African values encourage society to develop a structure, he says.

"If people are separated from their value systems, they behave in un- social ways. I want the church to investigate these structures and to see how this social structure can fit into the church," he said.

Dandala said ancestors have a place in Christianity. "Western norms distorted the honouring of ancestors into ancestor worship," he said. "They decided that ancestor worship was a heathen practice that had to be eradicated. But ancestors are a very important part of African culture. No generation lives for itself. People have rituals to keep the ancestors' memory alive." He said this should not be condemned by the church.

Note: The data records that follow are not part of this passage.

Lemma fresh_at (D : Prop) s : fresh i s -> (D \/ forall x, p_tid (d_loc s x) = 0) -> exists rs, at_op i D request N 0 rs s.
Proof.
  intros [H1 H2 H3 H4 H5 H6 H7 H8] Hcalm. exists [], [], cas_ts0, (view_of i s), (d_now s), (help_desc s i), Quiet.
  assert (idle [] cas_ts0 (view_of i s) Quiet) as Hid by (split_and!; [done|apply H6|simpl; rewrite H2; lia]).
  split_and!; [split; try done| |done|simpl; lia|simpl; lia|].
  - intros x [Ht _]. by destruct (H7 x).
  - intros x. apply H7.
  - intros x Ht. by destruct (H7 x).
  - intros x. destruct Hcalm; [by left|right; by left].
  - split_and!; [split; try done|by left|left; by left].
    + intros k Hk. simpl. by rewrite H3.
    + intros k Hk. apply H6.
    + intros p. simpl. rewrite H2. pose proof (exec_time_pos (d_now s)). pose proof global_max_nonneg. lia.
  - right. split_and!; [done|by left|done].
Qed.

Lemma cwp_started (D : Prop) s : (exists rs, at_op i D request N 0 rs s) -> cwp (others i D) G D prog (session_done i D request N) (CrashInv i D request N) s.
Proof. intros [rs Hat]. apply (cwp_exchanges tsc_offset patience fuel i Hi Hoff Hpat D request Hreq N N 0 rs s); [lia|done]. Qed.

(** C7: the detectable compare-and-swap is detectable. A thread makes [N]
    exchanges, each chosen from the results before; it crashes any number of
    times, at any access but the one after which its own timestamp is behind
    its mementos, and is started again each time, while other threads use the
    same locations and are patient with its marked pointers. In the end every
    operation that returned [Ok] has made its exchange exactly once, over all
    the attempts, and every one that returned [Err] none, with a current pointer
    that differs from the expected one. *)
Theorem exchanges_detected s0 s rs : fresh i s0 -> recovered_at (others i True) (settled i N) (rerun i) prog s0 s rs ->
  length rs = N /\
  forall k r, rs !! k = Some r ->
    match r with
    | Ok => d_log s i k = [request (take k rs)]
    | Err cur => d_log s i k = [] /\ cur <> snd (fst (request (take k rs)))
    end.
Proof.
  intros H0 Hrec.
  assert (session_done i True request N s rs) as (Hl & cps & v & n & d & m & Ha & Hp).
  { eapply (recovered_at_correct (others i True) G True (settled i N) (rerun i) prog (fun s => exists rs, at_op i True request N 0 rs s)
      (session_done i True request N) (CrashInv i True request N)); [intros s1; apply cwp_started| |by apply fresh_at; [|left]|exact Hrec].
    intros s1 s2 HC Hset HR. by eapply (rerun_at fuel). }
  split; [done|]. intros k r Hk.
  destruct (lookup_lt_is_Some_2 cps k) as [c Hc]; [rewrite (pa_len _ _ _ _ _ Hp); by eapply lookup_lt_Some|].
  destruct (pa_done _ _ _ _ _ Hp k r c Hk Hc) as (_ & _ & Hr). rewrite <- (at_view _ _ _ _ _ _ _ Ha) in Hr. destruct r; simpl in Hr; tauto.
Qed.

End theorems.

(** ** Examples *)
Module Runs.
#[local] Existing Instance counting.
#[local] Existing Instance counting_laws.

Definition node (o : Z) : PShared := mkP 0 0 0 0 o 0.
Definition start : DS :=
  mkDS (fun _ => pnull) (fun _ => cas_ts0) (fun _ _ => 0) (fun _ => mkDesc pnull 0) (fun _ _ => cas_default) (fun _ => true) (fun _ => 0) 0 (fun _ _ => []).

(** Thread 7 makes three exchanges on two locations. *)
Definition wishes (rs : list Result) : Z * PShared * PShared :=
  match rs with
  | [] => (1, pnull, node 16)
  | [_] => (2, pnull, node 32)
  | _ => (1, node 16, node 48)
  end.
Definition prog : P DS (list Result) := session 0 0 50 7 wishes 3 [].

(** Runs of the thread alone. *)
Definition state_of {A B} (d : A) (o : outcome (A * B)) : A := match o with Done (s, _) => s | _ => d end.
Definition value_of {A B} (o : outcome (A * B)) : option B := match o with Done (_, b) => Some b | _ => None end.
Definition cut (n : nat) (s : DS) : DS := state_of start (pcut n prog s).
Definition cut_ok (n : nat) (s : DS) : bool := match pcut n prog s with Done _ => true | _ => false end.
Definition complete (s : DS) : DS := state_of start (prun prog s).

Lemma alone_refl D s : others 7 D s s.
Proof. split; try done. by left. Qed.

Lemma wishes_plain rs : p_desc (snd (wishes rs)) = 0.
Proof. by destruct rs as [|r1 [|r2 rs]]. Qed.

Lemma start_fresh : fresh 7 start.
Proof. split; try done. intros x. split; [done|by left]. Qed.

Lemma cut_stops D n s : cut_ok n s = true -> stops (others 7 D) prog s (cut n s).
Proof.
  unfold cut_ok, cut. destruct (pcut n prog s) as [[s' p']| | |] eqn:E; try done. intros _. by eapply (pcut_stops _ (alone_refl D) n).
Qed.

Lemma complete_ends D s rs : value_of (prun prog s) = Some rs -> ends (others 7 D) prog s (complete s) rs.
Proof.
  unfold complete. destruct (prun prog s) as [[s' rs']| | |] eqn:E; try done. intros [= <-]. by apply prun_ends; [apply alone_refl|].
Qed.

(** A crash after the first exchange, before it is recorded; the thread starts
    again and helps itself. *)
Definition crashed : DS := cut 10 start.
Definition final : DS := complete (rerun 7 crashed).

Lemma crashed_settled : settled 7 3 crashed.
Proof. by vm_compute. Qed.

Lemma crashed_run : recovered_at (others 7 True) (settled 7 3) (rerun 7) prog start final [Ok; Ok; Ok].
Proof.
  eapply (rec_at_crash _ _ _ _ start crashed crashed); [apply cut_stops; by vm_compute|apply crashed_settled|apply alone_refl|].
  apply rec_at_ends, complete_ends. by vm_compute.
Qed.

Lemma exchanges_detected_witness : d_log final 7 0%nat = [(1, pnull, node 16)].
Proof.
  destruct (exchanges_detected 0 0 50 7 ltac:(lia) ltac:(lia) ltac:(lia) wishes wishes_plain 3 start final [Ok; Ok; Ok] start_fresh crashed_run) as [_ H].
  exact (H 0%nat Ok eq_refl).
Defined.

Example crashed_before_record : d_log crashed 7 0%nat = [(1, pnull, node 16)] /\ d_mmt crashed 7 0%nat = cas_default /\ d_loc crashed 1 = mkP 1 0 7 0 16 0.
Proof. split_and!; vm_compute; reflexivity. Qed.


(** ** Where the answer is wrong *)

(** Crashes between the two stores of [checkpoint_succ]: the thread that starts
    again finds its [own] timestamp as it was, so the parity it uses to clean up is the old one,
    its marked pointer stays, and is cleaned by a later operation, which takes
    the timestamp of that help for its own: the third exchange is reported and
    never takes place. *)
Definition rerun1 : DS := cut 12 start.
Definition rerun2 : DS := cut 41 (rerun 7 rerun1).
Definition rerun_final : DS := complete (rerun 7 rerun2).

Theorem rerun_reports_too_much : recovered (others 7 True) (rerun 7) prog start rerun_final [Ok; Ok; Ok] /\
  d_log rerun_final 7 2%nat = [] /\ d_loc rerun_final 1 = node 16.
Proof.
  split; [|split; vm_compute; reflexivity].
  eapply (rec_crash _ _ _ start rerun1 rerun1); [apply cut_stops; by vm_compute|apply alone_refl|].
  eapply (rec_crash _ _ _ (rerun 7 rerun1) rerun2 rerun2); [apply cut_stops; by vm_compute|apply alone_refl|].
  apply rec_ends, complete_ends. by vm_compute.
Qed.
Lemma guar_thr tid t s : guar tid s (set_thr tid t s).
Proof.
  intros j Hj. split; try done; simpl.
  - by rewrite fn_lookup_insert_ne.
  - intros [H1 H2 H3 H4 H5 H6]. by split.
  - intros o n Hn. exists n. split_and!; done.
  - intros o n' H1 H2. congruence.
Qed.

(** Nodes that only one thread knows. *)
Lemma guar_nodes tid o n s : q_nodes s !! o = None -> 0 < o -> n_by n = tid -> n_next n = null -> n_repl n = null -> o ∉ q_all s ->
  guar tid s (set_nodes (<[o := n]> (q_nodes s)) s).
Proof.
  intros Hno Hpos Hby Hnx Hrp Hna j Hj. split; try done; simpl.
  - intros [H1 H2 H3 H4 H5 H6]. split; try done; simpl.
    + intros i x Hx. rewrite lookup_insert_ne; [by apply H4|]. intros ->. apply Hna. by eapply list_elem_of_lookup_2.
    + intros x m. destruct (decide (x = o)) as [->|]; [rewrite lookup_insert_eq; intros [= <-]; done|]. rewrite lookup_insert_ne by done. apply H5.
    + intros x m. destruct (decide (x = o)) as [->|]; [done|]. rewrite lookup_insert_ne by done. apply H6.
  - intros x m Hm. exists m. rewrite lookup_insert_ne by congruence. split_and!; done.
  - intros x m Hx. destruct (decide (x = o)) as [->|]; [rewrite lookup_insert_eq; intros [= <-]; congruence|]. rewrite lookup_insert_ne by done. congruence.
Qed.

Lemma guar_cells tid o v s : q_cells s !! o = None -> guar tid s (set_cells (<[o := v]> (q_cells s)) s).
Proof.
  intros Hno j Hj. split; try done; simpl.
  - intros [H1 H2 H3 H4 H5 H6]. by split.
  - intros x m Hm. exists m. split_and!; done.
  - intros x m H1 H2. congruence.
  - by apply insert_subseteq.
Qed.

Lemma guar_tail tid o s : o ∈ q_all s -> guar tid s (set_tail (ptr o) s).
Proof.
  intros Ho j Hj. split; try done; simpl.
  - intros [H1 H2 H3 H4 H5 H6]. split; try done. simpl. by exists o.
  - intros x m Hm. exists m. split_and!; done.
  - intros x m H1 H2. congruence.
Qed.

Lemma all_pos s i o : QInv s -> q_all s !! i = Some o -> 0 < o.
Proof. intros H Hi. destruct (qi_linked _ H i o Hi) as (n & Hn & _). by eapply qi_pos. Qed.

Lemma nth_ptr_null s i : QInv s -> nth_ptr (q_all s) i = null -> q_all s !! i = None.
Proof.
  intros H. unfold nth_ptr. destruct (q_all s !! i) as [o|] eqn:E; [|done]. simpl. intros [= Ho].
  pose proof (all_pos s i o H E). lia.
Qed.

Lemma nth_ptr_app l l' i : (i < length l)%nat -> nth_ptr (l ++ l') i = nth_ptr l i.
Proof. intros Hi. unfold nth_ptr. by rewrite lookup_app_l. Qed.

Lemma nth_ptr_prefix l l' i : l `prefix_of` l' -> (i < length l)%nat -> nth_ptr l' i = nth_ptr l i.
Proof. intros [x ->]. apply nth_ptr_app. Qed.

(** Linking a new node at the end. *)
Definition link (p o : Z) (n : Node) (s : QS) : QS :=
  mkQS (<[p := mkNode (n_data n) (ptr o) (n_repl n) (n_by n)]> (q_nodes s)) (q_cells s) (q_head s) (q_tail s) (q_thr s) (q_all s ++ [o]) (q_gone s).

Lemma link_last s i p n : QInv s -> q_all s !! i = Some p -> q_nodes s !! p = Some n -> n_next n = null -> S i = length (q_all s) /\ n_repl n = null.
Proof.
  intros H Hi Hn Hnull. destruct (qi_linked _ H i p Hi) as (n' & Hn' & Hnx & Hm). rewrite Hn in Hn'. injection Hn' as <-.
  rewrite Hnull in Hnx. symmetry in Hnx. apply (nth_ptr_null s _ H) in Hnx. apply lookup_ge_None in Hnx.
  apply lookup_lt_Some in Hi. split; [lia|]. destruct Hm as [[? _]|(_ & ? & _)]; [done|lia].
Qed.

Lemma link_inv s i p n o m : QInv s -> q_all s !! i = Some p -> q_nodes s !! p = Some n -> n_next n = null ->
  q_nodes s !! o = Some m -> o ∉ q_all s -> QInv (link p o n s).
Proof.
  intros H Hi Hn Hnull Ho Hna. destruct (link_last s i p n H Hi Hn Hnull) as [Hlast Hrepl].
  destruct (qi_head _ H) as (hd & Hhd & Ehd).
  assert (forall k x, q_all s !! k = Some x -> x = p -> k = i) as Hidx by (intros k x Hk ->; eapply NoDup_lookup; [apply H|done|done]).
  assert (p <> o) as Hpo by (intros ->; apply Hna; by eapply list_elem_of_lookup_2).
  split; unfold link; cbn [q_all q_nodes q_head q_tail q_gone].
  - apply NoDup_app. split_and!; [apply H| |apply NoDup_singleton]. intros x Hx Hx'%list_elem_of_singleton. by subst.
  - exists hd. split; [|done]. by apply lookup_app_l_Some.
  - destruct (qi_tail _ H) as (t & Ht & Et). exists t. split; [set_solver|done].
  - intros k x Hk. apply lookup_app_Some in Hk as [Hk|[Hk Hx]].
    + destruct (qi_linked _ H k x Hk) as (nd & Hnd & Hnx & Hm). pose proof (lookup_lt_Some _ _ _ Hk) as Hlt.
      destruct (decide (x = p)) as [->|Hne].
      * rewrite Hn in Hnd. injection Hnd as <-. rewrite (Hidx k p Hk eq_refl) in *. rewrite lookup_insert_eq. eexists. split_and!; [done| |].
        -- simpl. rewrite Hlast. unfold nth_ptr. by rewrite lookup_app_r, Nat.sub_diag.
        -- left. simpl. split; [done|]. destruct Hm as [[_ ?]|(_ & ? & _)]; lia.
      * exists nd. rewrite lookup_insert_ne by done. assert (k <> i) by (intros ->; congruence).
        split_and!; [done|by rewrite nth_ptr_app by lia|]. destruct Hm as [?|(? & ? & Hx)]; [by left|right].
        rewrite length_app. split_and!; [done|lia|]. by rewrite nth_ptr_app by lia.
    + apply list_lookup_singleton_Some in Hx as [Hk0 <-]. exists m. rewrite lookup_insert_ne by done.
      destruct (qi_free _ H o m Ho Hna) as [Hmn Hmr]. split_and!; [done| |].
      * rewrite Hmn. unfold nth_ptr. rewrite lookup_ge_None_2; [done|]. rewrite length_app. simpl. lia.
      * left. split; [done|]. apply lookup_lt_Some in Hhd. lia.
  - intros x nd Hnd Hx. rewrite lookup_insert_ne in Hnd; [apply (qi_free _ H x); [done|set_solver]|]. intros ->. apply Hx.
    apply elem_of_app. left. by eapply list_elem_of_lookup_2.
  - intros x nd. destruct (decide (x = p)) as [->|]; [intros _; by eapply all_pos|]. rewrite lookup_insert_ne by done. apply H.
Qed.

Lemma guar_link tid s i p n o m : QInv s -> q_all s !! i = Some p -> q_nodes s !! p = Some n -> n_next n = null ->
  q_nodes s !! o = Some m -> o ∉ q_all s -> n_by m = tid -> guar tid s (link p o n s).
Proof.
  intros H Hi Hn Hnull Ho Hna Hby j Hj.
  assert (p ∈ q_all s) as Hp by (by eapply list_elem_of_lookup_2).
  split; try done; unfold link; cbn [q_all q_nodes q_gone q_cells q_thr].
  - intros _. by eapply link_inv.
  - by apply prefix_app_r.
  - intros x nd Hnd. destruct (decide (x = p)) as [->|Hne].
    + rewrite Hn in Hnd. injection Hnd as <-. rewrite lookup_insert_eq. eexists. split_and!; done.
    + rewrite lookup_insert_ne by done. exists nd. split_and!; try done. intros Hb Hx. split; [done|].
      intros [?|Hxo%list_elem_of_singleton]%elem_of_app; [done|]. subst. rewrite Ho in Hnd. injection Hnd as <-. done.
  - intros x nd Hx. rewrite lookup_insert_ne by congruence. congruence.
Qed.

(** ** The nodes a thread has linked *)
Definition by_of (s : QS) (o : Z) : option Z := n_by <$> q_nodes s !! o.
Definition mine (j : Z) (s : QS) : list Z := filter (fun o => by_of s o = Some j) (q_all s).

"When we close the doors on the conference we want to give the country, and specifically Christians in South Africa, a powerful momentum to eradicate all these powerful threats that are dragging the country down," Dandala said.

Even sangomas need not be excluded from the church. "Though a sangoma's role is not in the church, they play a vital role in society. Though we do not agree with everything they do, we need to engage them in the appropriate dialogue.

"There are things that the church think is wrong, but before anyone judges our culture - including sangomas - we need the appropriate dialogue to decide why it is wrong. The problem with mission methodology in the past was they decided everything African is wrong. It was either the Western way or the highway," he said.